(* ===== verification/Session.v ===== *)
(** * A session, end to end

    The tasks of [src/src/handler.rs] on their streams ([Wire]): what the client
    sent, what the outside was sent, what came back, and what the user is
    billed, for a whole session from its first byte. *)

From S2P Require Import Prelude RustStd Protocol Dns Acl Hooks AsyncIo Relay Connection Config Server.
From S2P Require Import Panel Effects Handler Udp UdpSession UdpReplies Wire.
#[local] Open Scope prog_scope.

Section session.
Context {A R D : Type} `{AclLib, DnsCache D, !OutboundRouter R D, Authenticator A}.
Context {C B T : Type} `{AsyncRead C, AsyncWrite C, !TracedStream C, !CoopStream C}.
Context `{AsyncRead B, AsyncWrite B, !CoopStream B} `{StatsCollector T, !StatsLaws T}.

Abbreviation world := (world (C := C) (B := B) (T := T)).

(** User [u] is billed [bill] more than before, and nobody else anything. *)
Definition charged (t0 : T) (u : UserId) (bill : Z * Z * Z) (t : T) : Prop :=
  ∀ v, usage v t = plus3 (usage v t0) (if decide (u = v) then bill else (0, 0, 0)%Z).

Definition size (bs : list byte) : Z := Z.of_nat (length bs).

Lemma plus3_0_r a : plus3 a (0, 0, 0)%Z = a.
Proof. by rewrite plus3_comm, plus3_0_l. Qed.

Lemma charged_0 t u : charged t u (0, 0, 0)%Z t.
Proof. intros v. case_decide; by rewrite plus3_0_r. Qed.

Lemma charged_trans t0 u x t1 y t2 :
  charged t0 u x t1 → charged t1 u y t2 → charged t0 u (plus3 x y) t2.
Proof.
  intros Hx Hy v. rewrite Hy, Hx. unfold plus3. case_decide; apply triple_eq; simpl; lia.
Qed.

Lemma charged_ops t u x l :
  (∀ v, in_ops v l = if decide (u = v) then x else (0, 0, 0)%Z) → charged t u x (apply_ops l t).
Proof. intros Hl v. by rewrite apply_ops_usage, Hl. Qed.

(** ** The relay in its world *)

Lemma relayed_spec cfg hc u start times b (w : world) :
  ∃ w' r b' up held down lag,
    relayed cfg hc u start times b w = Some (w', r) ∧ w_remote w' = Some b'
    ∧ received (w_client w') = received (w_client w) ++ up ++ held ∧ sent b' = sent b ++ up
    ∧ received b' = received b ++ down ++ lag ∧ sent (w_client w') = sent (w_client w) ++ down
    ∧ charged (w_stats w) u (0%Z, size up, size down) (w_stats w')
    ∧ (∀ res, r = RelayDone (Ok res) → termination res = Completed → held = [] ∧ lag = []).
Proof.
  unfold relayed, copy_bidirectional_with_stats.
  set (a := MkNoHalfClose (w_client w) hc).
  pose proof (relay_start_inv cfg start a b) as Hinv.
  destruct (schedule_at_total cfg (Some u) times _ _ _ _ _ _ (w_stats w) Hinv) as [[[[[s' a'] b'] t'] r] E].
  rewrite E. cbn [mbind option_bind].
  destruct (relay_start_accounted cfg start u (w_stats w)) as [Hac Hset].
  destruct (relay_run_spec _ _ _ _ _ _ _ _ _ _ _ _ _ _ _ _ Hinv Hac Hset E)
    as ((_ & _ & (up & Hb & Ha & Hn) & (down & Ha' & Hb' & Hn')) & Ht & Hr).
  eexists _, _, b', up, (unwritten (a_to_b s')), down, (unwritten (b_to_a s')).
  split; [done|]. split_and!; try done.
  - intros v. destruct (Ht v) as (U & Dn & Q). unfold usage, plus3, size. cbn [w_stats]. rewrite U, Dn, Q, Hn, Hn'.
    case_decide; apply triple_eq; simpl; lia.
  - intros res Hres Hc. destruct r as [[res'|e]|]; try done. injection Hres as ->. by apply Hr.
Qed.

************

- DESCRIPTION OF THE TASK:
The entries above must be returned exactly.

- ANSWER TO THIS TASK:
(* ===== verification/Session.v ===== *)
(** * A session, end to end

    The tasks of [src/src/handler.rs] on their streams ([Wire]): what the client
    sent, what the outside was sent, what came back, and what the user is
    billed, for a whole session from its first byte. *)

From S2P Require Import Prelude RustStd Protocol Dns Acl Hooks AsyncIo Relay Connection Config Server.
From S2P Require Import Panel Effects Handler Udp UdpSession UdpReplies Wire.
#[local] Open Scope prog_scope.

Section session.
Context {A R D : Type} `{AclLib, DnsCache D, !OutboundRouter R D, Authenticator A}.
Context {C B T : Type} `{AsyncRead C, AsyncWrite C, !TracedStream C, !CoopStream C}.
Context `{AsyncRead B, AsyncWrite B, !CoopStream B} `{StatsCollector T, !StatsLaws T}.

Abbreviation world := (world (C := C) (B := B) (T := T)).

(** User [u] is billed [bill] more than before, and nobody else anything. *)
Definition charged (t0 : T) (u : UserId) (bill : Z * Z * Z) (t : T) : Prop :=
  ∀ v, usage v t = plus3 (usage v t0) (if decide (u = v) then bill else (0, 0, 0)%Z).

Definition size (bs : list byte) : Z := Z.of_nat (length bs).

Lemma plus3_0_r a : plus3 a (0, 0, 0)%Z = a.
Proof. by rewrite plus3_comm, plus3_0_l. Qed.

Lemma charged_0 t u : charged t u (0, 0, 0)%Z t.
Proof. intros v. case_decide; by rewrite plus3_0_r. Qed.

Lemma charged_trans t0 u x t1 y t2 :
  charged t0 u x t1 → charged t1 u y t2 → charged t0 u (plus3 x y) t2.
Proof.
  intros Hx Hy v. rewrite Hy, Hx. unfold plus3. case_decide; apply triple_eq; simpl; lia.
Qed.

Lemma charged_ops t u x l :
  (∀ v, in_ops v l = if decide (u = v) then x else (0, 0, 0)%Z) → charged t u x (apply_ops l t).
Proof. intros Hl v. by rewrite apply_ops_usage, Hl. Qed.

(** ** The relay in its world *)

Lemma relayed_spec cfg hc u start times b (w : world) :
  ∃ w' r b' up held down lag,
    relayed cfg hc u start times b w = Some (w', r) ∧ w_remote w' = Some b'
    ∧ received (w_client w') = received (w_client w) ++ up ++ held ∧ sent b' = sent b ++ up
    ∧ received b' = received b ++ down ++ lag ∧ sent (w_client w') = sent (w_client w) ++ down
    ∧ charged (w_stats w) u (0%Z, size up, size down) (w_stats w')
    ∧ (∀ res, r = RelayDone (Ok res) → termination res = Completed → held = [] ∧ lag = []).
Proof.
  unfold relayed, copy_bidirectional_with_stats.
  set (a := MkNoHalfClose (w_client w) hc).
  pose proof (relay_start_inv cfg start a b) as Hinv.
  destruct (schedule_at_total cfg (Some u) times _ _ _ _ _ _ (w_stats w) Hinv) as [[[[[s' a'] b'] t'] r] E].
  rewrite E. cbn [mbind option_bind].
  destruct (relay_start_accounted cfg start u (w_stats w)) as [Hac Hset].
  destruct (relay_run_spec _ _ _ _ _ _ _ _ _ _ _ _ _ _ _ _ Hinv Hac Hset E)
    as ((_ & _ & (up & Hb & Ha & Hn) & (down & Ha' & Hb' & Hn')) & Ht & Hr).
  eexists _, _, b', up, (unwritten (a_to_b s')), down, (unwritten (b_to_a s')).
  split; [done|]. split_and!; try done.
  - intros v. destruct (Ht v) as (U & Dn & Q). unfold usage, plus3, size. cbn [w_stats]. rewrite U, Dn, Q, Hn, Hn'.
    case_decide; apply triple_eq; simpl; lia.
  - intros res Hres Hc. destruct r as [[res'|e]|]; try done. injection Hres as ->. by apply Hr.
Qed.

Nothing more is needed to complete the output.